Musical Rantings and Ravings

Editorials

Another Beethoven’s Ninth!!

Beethoven CDs

Attribution: Flikr, Some rights reserved by scchiang

(Alert: most musical examples require that you either be on campus or have your computer set up to access library resources from off campus)

I am often asked by musicians, librarians, and administrators, “why are you buying yet another performance of a particular work?” At one point in my life, Ii thought it was so I could pick and choose various ways of performing–to get interpretive ideas.  And that is still true…but there is more.

If a piece of music is worth studying?… If it can reveal something about the place, time, circumstance, or environment in which it was originally formed?… If it can reveal more about the culture and environments that might still revere it?…then it is worth studying at a deeper level.

But that still doesn’t answer the question…Why yet another recorded performance of this or that work?

Well the answer might lie outside of music.  Let’s look at how we study other “things”.  First, lets look at how we might study… dragonflies.  “But wait,” you say, “a composition is not like a dragonfly!”  And you are right.  But we can and do study them in similar ways.  When we examine a specimen of either a dragonfly or a recording of Bach’s Goldberg Variations we can examine and document the tempo (speed of wings), the type of instrument it was played on (color and iridescence), the dynamics used (the size of various body parts), we can even investigate the score (genetic code).  All in all, the way we might look at that specimen can, and often is, similar.  And in this way, we get to know that particular dragonfly specimen, or recorded performance very, very well.

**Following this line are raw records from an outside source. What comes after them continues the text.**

(* ===== verification/Examples.v ===== *)
(** * The theorems at work on a small zone

    A concrete zone [example.com.], the store that holds it (a [Snapshot]), a
    GeoIP database and a toy arithmetic stand for the parameters of the model;
    each lemma below instantiates one theorem of the development on them, with
    its hypotheses evaluated. *)
From S2P Require Import Prelude GoStrings Radix DnsTypes Zone Geo IpSelect Dnssec Store Request.
From S2P Require Import Handler HandlerFacts HandlerRun.
Local Open Scope Z_scope.

(** ** Parameters *)
Definition fqdn (s : string) : string := if HasPrefix (str (reverse (bytes s))) "." then s else s +:+ ".".
Definition lower_id (s : string) : string := s.

#[export] Instance z_float : Float64 Z := {
  f_of_Z := id; f_pi := 3; f_add := Z.add; f_sub := Z.sub; f_mul := Z.mul; f_div := Z.div;
  f_sin x := x; f_cos _ := 1; f_sqrt := Z.sqrt; f_atan2 x _ := x; f_ltb := Z.ltb; f_eqb := Z.eqb;
}.

Definition reader : Reader Z := {|
  Lookup_country ip := Ok (if decide (ip = Some "9.9.9.9") then "US" else "DE");
  Lookup_asn ip := Ok 64500;
  Lookup_location ip := Ok (10, 0);
  Decode_longitude _ := 20 |}.
Definition geo : GeoIp Z := {| enable := true; countryDB := Some reader; asnDB := Some reader |}.

Definition ip_rr (w : Z) (ip : string) (cs : list string) : IP_RR :=
  {| IP_Weight := w; IP_Ip := Some ip; IP_Country := cs; IP_ASN := [] |}.
Definition ttl300 : GenericRRSet := {| TtlValue := 300 |}.
Definition ip_set (order : string) (l : list IP_RR) : IP_RRSet := {|
  IP_Generic := ttl300;
  IP_FilterConfig := {| FC_Count := "multi"; FC_Order := order; FC_GeoFilter := "country" |};
  IP_HealthCheckConfig := IP_HealthCheckConfig zero_IP_RRSet;
  IP_Data := l |}.
Definition www_A : IP_RRSet := ip_set "weighted" [ip_rr 2 "1.1.1.1" ["DE"]; ip_rr 1 "2.2.2.2" ["DE"];
                                                  ip_rr 5 "3.3.3.3" ["US"]].

(** ** The zone *)
Definition locations : list string := ["@"; "www"; "*.wild"; "a.b"; "sub"; "loop1"; "loop2"; "alias"].
Definition soa_rr : RR := {| Header := inet "example.com." dns.TypeSOA 300;
  Data := RD_SOA "ns1.example.com." "hostmaster.example.com." 7 86400 7200 3600 300 |}.
Definition ex_zone : Zone AList.t :=
  NewZone fqdn (λ _ c, c) "example.com." locations empty_str 7.
Definition dnskey : RR := {| Header := inet "example.com." dns.TypeDNSKEY 300;
                             Data := RD_DNSKEY 256 3 13 "key" |}.
Definition zone_key : ZoneKey :=
  {| DnsKey := dnskey; PrivateKey := "priv"; KeyInception := 0; KeyExpiration := 100 |}.
Definition signed_zone : Zone AList.t := {|
  Name := Name ex_zone;
  Config := {| DomainId := empty_str; SOA := SOA (Config ex_zone); DnsSec := true;
               CnameFlattening := false |};
  LocationsTree := LocationsTree ex_zone; LocationsList := LocationsList ex_zone;
  ZSK := Some zone_key; KSK := Some zone_key; DnsKeySig := Some dnskey; CacheTimeout := 0 |}.

Definition cname_of (l : string) : string :=
  if decide (l = "loop1") then "loop2.example.com."
  else if decide (l = "loop2") then "loop1.example.com."
  else if decide (l = "alias") then "www.example.com." else empty_str.
Definition no_error {A} (a : A) : res StoreError A := Ok a.

Definition store : Snapshot AList.t := {|
  sn_FindZone q := if HasPrefix (str (reverse (bytes q))) (str (reverse (bytes "example.com.")))
                   then "example.com." else empty_str;
  sn_GetZone zn := if decide (zn = "example.com.") then Some signed_zone else None;
  sn_A _ l := Ok (if bool_decide (l = "www") || bool_decide (l = "*.wild")
                  then www_A else zero_IP_RRSet);
  sn_AAAA _ l := Ok zero_IP_RRSet;
  sn_CNAME _ l := Ok {| CNAME_Generic := ttl300; CNAME_Host := cname_of l |};
  sn_TXT _ l := Ok {| TXT_Generic := ttl300; TXT_Data := [] |};
  sn_NS _ l := Ok {| NS_Generic := ttl300;
                     NS_Data := if decide (l = "sub") then ["ns1.sub.example.com."] else [] |};
  sn_MX _ l := Ok {| MX_Generic := ttl300; MX_Data := [] |};
  sn_SRV _ l := Ok {| SRV_Generic := ttl300; SRV_Data := [] |};
  sn_CAA _ l := Ok {| CAA_Generic := ttl300; CAA_Data := [] |};
  sn_PTR _ l := Ok {| PTR_Generic := ttl300; PTR_Domain := empty_str |};
  sn_TLSA _ l := Ok {| TLSA_Generic := ttl300; TLSA_Data := [] |};
  sn_DS _ l := Ok {| DS_Generic := ttl300; DS_Data := [] |};
  sn_ANAME _ l := Ok {| ANAME_Generic := ttl300; ANAME_Location := empty_str |};
  sn_Nanosecond := 4;
  sn_Upstream _ _ := ([], dns.RcodeServerFailure) |}.

Definition query (name : string) (t : Z) (do : bool) : RequestContext AList.t :=
  NewRequestContext {| Question := [(name, t)]; Opt := None |} (Some "9.9.9.1") t do.

Definition sign (sig : RR) (key : string) (rrs : list RR) : option RR := Some sig.
Definition ask (name : string) (t : Z) (do : bool) : option (RequestContext AList.t) :=
  (HandleRequest (S:=Snapshot AList.t) lower_id fqdn geo true (λ _, 1) sign map_to_list
     (query name t do) store).1.

(** What the server answers. *)
Example ask_www : (Answer <$> ask "www.example.com." dns.TypeA false)
  = Some (generateA "www.example.com." 300 [Some "1.1.1.1"; Some "2.2.2.2"]).
Proof. vm_compute. reflexivity. Qed.
Example ask_missing : ((λ c, (Res c, length (Authority c))) <$> ask "x.example.com." dns.TypeA false)
  = Some (dns.RcodeNameError, 1%nat).
Proof. vm_compute. reflexivity. Qed.
Example ask_loop : ((λ c, (Res c, Answer c)) <$> ask "loop1.example.com." dns.TypeA false)
  = Some (dns.RcodeServerFailure, []).
Proof. vm_compute. reflexivity. Qed.
Example ask_signed : ((λ c, (Res c, length (Answer c))) <$> ask "www.example.com." dns.TypeA true)
  = Some (dns.RcodeSuccess, 3%nat).
Proof. vm_compute. reflexivity. Qed.

(** ** Witnesses *)

Lemma ex_zone_built : well_built ex_zone.
Proof. split; [reflexivity|]. by apply (bool_decide_unpack _). Qed.
Lemma signed_zone_built : well_built signed_zone.
Proof. split; [reflexivity|]. by apply (bool_decide_unpack _). Qed.

Lemma FindLocation_refines_witness :
  FindSpec locations "x.y.wild" "*.wild" WildCardMatch.
Proof.
  refine (proj1 (FindLocation_refines ex_zone "x.y.wild.example.com." "*.wild" WildCardMatch
                   ex_zone_built _ _) _).
  - vm_compute. discriminate.
  - by apply (bool_decide_unpack _).
  - vm_compute. reflexivity.
Defined.

Lemma NewZone_finds_locations_witness :
  FindLocation ex_zone ("a.b" +:+ String dot "example.com.") = ("a.b", ExactMatch).
Proof.
  apply (NewZone_finds_locations (T:=AList.t) fqdn (λ _ c, c) "example.com." locations empty_str 7 "a.b").
  - by apply (bool_decide_unpack _).
  - by apply (bool_decide_unpack _).
Defined.
(* ===== verification/ExamplesTools.v ===== *)
(** * The query tool at work

    A dump of the in-memory redis, a pool of one worker, two servers that order their
    answers differently, and times in exact rational arithmetic. *)
From Stdlib Require Import QArith Qcanon Field OrdersEx.
From S2P Require Import Prelude GoStrings Radix DnsTypes Zone Geo Redis Store Request TestHelpers DataHandler DataHandlerFacts.
From S2P Require Import Config EndToEnd QuerySource QueryTool QueryRun Examples ExamplesStore.
From S2P Require WorkerPool.
Local Open Scope Z_scope.

(** ** A dump *)
Abbreviation ex_dump :=
  (NewRedisDumpQueryGenerator fqdn keep_config no_rr no_pk (λ _, 1) (λ _ _ _, None) "localhost:6379" (RC:=gmap string AnyRRSet)).
Definition dumped : RedisDumpQueryGenerator :=
  default {| dump_redisAddress := empty_str; dump_queries := []; dump_pos := 0 |} (ex_dump dh0).1.

(** ** The pool *)
Definition two_queries : RedisDumpQueryGenerator := {|
  dump_redisAddress := empty_str; dump_pos := 0;
  dump_queries := [{| query.QName := "example.com."; query.QType := "A" |};
                   {| query.QName := "example.com."; query.QType := "MX" |}] |}.
Lemma can_finish_witness :
  ∃ s, reached 1 two_queries s ∧ at_ s = Returned
    ∧ WorkerPool.submitted (pool s) ≡ₚ (WorkerPool.handled (pool s)).*1.
Proof.
  destruct (can_finish 1 two_queries (start 1 two_queries)) as (s & Hr & Ha & Hh).
  - lia.
  - vm_compute. discriminate.
  - by eexists _, _.
  - apply rtc_refl.
  - exists s. split; [exact Hr|]. split; [exact Ha|]. apply Hh; discriminate.
Defined.

Definition one_query : RedisDumpQueryGenerator := {|
  dump_redisAddress := empty_str; dump_pos := 0;
  dump_queries := [{| query.QName := "example.com."; query.QType := "A" |}] |}.
Lemma reported_after_all_begun_witness :
  ∃ s, reached 1 one_query s ∧ at_ s = Returned ∧ WorkerPool.handled (pool s) = []
    ∧ WorkerPool.sending (pool s) = []
    ∧ ∀ w j, WorkerPool.WorkerList (pool s) !! w = Some (WorkerPool.Running j) → w ∈ begun s.
Proof.
  edestruct (reported_before_answer one_query) as (s & Hr & Ha & _ & Hh); [vm_compute; reflexivity|reflexivity|].
  destruct (reported_after_all_begun 1 one_query s Hr (or_intror Ha)) as (_ & _ & _ & _ & _ & Hs & Hb & _).
  exists s. split; [exact Hr|]. split; [exact Ha|]. split; [exact Hh|]. split; [exact Hs|exact Hb].
Defined.

(** ** Two servers *)
Definition rr_text (r : RR) : string :=
  rr_name r +:+ Itoa (rr_type r) +:+ match Data r with RD_A a => GoText.IP_String a | _ => empty_str end.
Definition not_after (a b : RR) : Prop := String.ltb (rr_text b) (rr_text a) = false.
#[local] Instance not_after_dec a b : Decision (not_after a b).
Proof. unfold not_after. apply _. Defined.
Definition by_text : list RR → list RR := merge_sort not_after.

Lemma not_after_lt a b : not_after a b ↔ ¬ String_as_OT.lt (rr_text b) (rr_text a).
Proof.
  unfold not_after, String.ltb, String_as_OT.lt. change String.compare with String_as_OT.compare.
  by destruct (String_as_OT.compare _ _).
Qed.
#[local] Instance not_after_trans : Transitive not_after.
Proof.
  intros a b c. rewrite !not_after_lt. intros Hab Hbc Hca.
  destruct (String_as_OT.compare_spec (rr_text b) (rr_text c)) as [E|Hlt|Hgt].
  - unfold String_as_OT.eq in E. apply Hab. by rewrite E.
  - apply Hab. by transitivity (rr_text c).
  - by apply Hbc.
Qed.
#[local] Instance not_after_total : Total not_after.
Proof.
  intros a b. rewrite !not_after_lt.
  destruct (String_as_OT.compare_spec (rr_text a) (rr_text b)) as [E|Hlt|Hgt].
  - left. unfold String_as_OT.eq in E. rewrite E. apply (irreflexivity String_as_OT.lt).
  - left. intros Hgt. apply (irreflexivity String_as_OT.lt (rr_text a)). by transitivity (rr_text b).
  - right. intros Hlt. apply (irreflexivity String_as_OT.lt (rr_text a)). by transitivity (rr_text b).
Qed.
#[local] Instance by_text_sorts : Sorter rr_text by_text.
Proof.
  split; intros l; [apply merge_sort_Permutation|]. apply (StronglySorted_merge_sort not_after).
Qed.

Definition type_number (t : string) : option Z := if decide (t = "A") then Some dns.TypeA else None.
Definition address (ip : list byte) : RR := {| Header := inet "www.example.com." dns.TypeA 300; Data := RD_A (Some (str ip)) |}.
Definition answer_of (l : list RR) : Response := {|
  resp_Question := [("www.example.com.", dns.TypeA)];
  resp_Msg := {| Request.Rcode := dns.RcodeSuccess; Authoritative := true; RecursionAvailable := true; Compress := true;
                 MsgAnswer := l; MsgNs := []; MsgExtra := [] |} |}.
Definition one_ip : RR := address (GoText.v4InV6Prefix ++ ["001"; "001"; "001"; "001"]%char).
Definition other_ip : RR := address (GoText.v4InV6Prefix ++ ["002"; "002"; "002"; "002"]%char).
(** The second server answers in another order; the third does not answer. *)
Definition two_servers (m : Request.Query) (server : string) : M unit (res string (Response * Z)) := λ w,
  (if decide (server = "one") then Ok (answer_of [one_ip; other_ip], 100)
   else if decide (server = "two") then Ok (answer_of [other_ip; one_ip], 100)
   else Err "timeout", w).
Definition asked : query.Query := {| query.QName := "www.example.com."; query.QType := "A" |}.
Example third_differs :
  (CompareTool_Act type_number two_servers by_text (NewCompareTool "one" "three") asked ()).1
  = Some [ErrorsDiffer asked None (Some "timeout")].
Proof. vm_compute. reflexivity. Qed.
Lemma CompareTool_silent_witness :
  (CompareTool_Act type_number two_servers by_text (NewCompareTool "one" "two") asked ()).1 = Some []
  ∧ answers_agree by_text (resp_Msg (answer_of [one_ip; other_ip])) (resp_Msg (answer_of [other_ip; one_ip])).
Proof.
  assert (E : (CompareTool_Act type_number two_servers by_text (NewCompareTool "one" "two") asked ()).1 = Some [])
    by (vm_compute; reflexivity).
  split; [exact E|].
  apply (CompareTool_silent type_number two_servers by_text (rr_String:=rr_text)) in E.
  destruct E as [(e & H1 & _)|(r1 & t1 & r2 & t2 & H1 & H2 & _ & Ha)].
  - vm_compute in H1. discriminate H1.
  - injection H1 as <- _. injection H2 as <- _. exact Ha.
Defined.

(** ** Times in exact arithmetic *)
Definition rational (z : Z) : Qc := Q2Qc (inject_Z z).
#[local] Instance exact_floats : Float64 Qc := {
  f_of_Z := rational; f_pi := rational 3; f_add := Qcplus; f_sub := Qcminus; f_mul := Qcmult; f_div := Qcdiv;
  f_sin := id; f_cos := id; f_sqrt := id; f_atan2 := Qcplus;
  f_ltb a b := bool_decide (a < b)%Qc; f_eqb a b := bool_decide (a = b) }.
Lemma rational_add a b : rational (a + b) = (rational a + rational b)%Qc.
Proof.
  unfold rational, Qcplus. apply Qc_is_canon. cbn. rewrite !Qred_correct. unfold Qeq, inject_Z, Qplus. cbn. lia.
Qed.
Lemma rational_pos n : 0 < n → rational n ≠ rational 0.
Proof.
  unfold rational. intros Hn E%(f_equal this). cbn in E. 
  assert (Hq : (inject_Z n == inject_Z 0)%Q) by (rewrite <-(Qred_correct (inject_Z n)), E; apply Qred_correct).
  unfold Qeq, inject_Z in Hq. cbn in Hq. lia.
Qed.
Lemma exact_theory : field_theory (f_of_Z (F:=Qc) 0) (f_of_Z 1) f_add f_mul f_sub Qcopp f_div Qcinv (=).
Proof. exact Qcft. Qed.
(** Round trips of 1, 2 and 3 milliseconds: the mean is 2, the deviation, which would be
    0.82 or 1, is printed as 0.002. *)
Definition trips : list Z := [1000000; 2000000; 3000000].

But what if we wanted to understand the entire species of dragonfly–not just the one we have, but what does the word “dragonfly” mean everywhere?  Are dragonflies always the same size and color and move exactly the same?  Do they have the same behaviors everywhere, or eat the same diet?  We can ask similar kinds of questions about a musical work.  Has it always been performed in the same way?  Is there a difference in traditions?  Is it always performed at the same tempo or dynamics or on the same instrument?

How do we do that?  Well the answer is simple.  We examine a lot of specimens.  We increase the sample population and note where they came from and when.  We soon discover that from the original conception, our dragonfly (or musical work) has evolved.  We can see then that the time and place influences how a piece is performed, just as environment influences the genetic expression of our little dragonfly.

I chose the Goldberg Variations as it is for one person to play (usually), it is less dense (often no more than two notes being sounded at any given time), and, I hesitate to say this but, accessible in musical style.  Additionally, there are scores of great interpreters and each has brought his or her own history, culture, and tradition to their performance.  Each performer has influenced the evolution of Bach’s original genetic code.  Consequently, each performance reveals new meanings, opens up new vistas of emotion and reveals something about the culture the performers, themselves, arose from.

For example, while listening to many performances of Aria (ends at 1 minute and 53 seconds in this recording),

which is the basis of Bach’s subsequent variations, we find a range of performing time from under 2 minutes to almost 5 minutes!!

Some play on Bach’s original instrument, the harpsichord,

others on the modern piano, and even a few on the organ.

It has been arranged for just about every kind of instrument and ensemble including guitar

Jazz Combo

and string trio

each requiring subtle, and sometimes not so subtle, changes in the original articulation, dynamics, tempi, and meaning.

To understand the difference that those dynamics, tempi, articulation, and performing venue can make, I offer two video comparisons.

Glenn Gould as a young man in 1955.

And then from 1981

Both are rightly considered great performances.  But, what a difference a lifetime makes.  Not only is the tempo radically different, but the articulation is crisp and crystaline early and filled with rubato and legato touch later.  The lower line that is relegated to “harmonic support” in the early recording takes on its own life and expression in the later recording.  Its as if, the elder Gould has found that it is the left hand representing the inevitable years of life ticking away–slowly, methodically–that is now the primary motive.  The right hand has become the busy-ness that often gets in the way of the deep and lasting.  Emotionally, they are completely different genuses (to revive the dragonfly metaphor).

At JMU we have access to scores of performances of this piece at Classical.com and Naxos.  And if you want a round object to play off of we have plenty of different versions of this same work for checkout (including Glenn Gould’s early and late recordings).

So why do we need to hear many different performances of the same work?  It does help young musicians, who hear interpretations of great artists, begin to find their own voice.  But more importantly it offers a more complete picture of what a “species” of music is– how it is expressed in its fullness, the range of meanings and emotions that are inherent in the basic code (score).  And by doing so, it frees us, as musicians and as listeners to come to musical works anew (like Glenn Gould)–to understand that we bring as much to the work in our performing or listening as the composer did in the creation.  And so we see that the evolution of a musical work is continuing through us.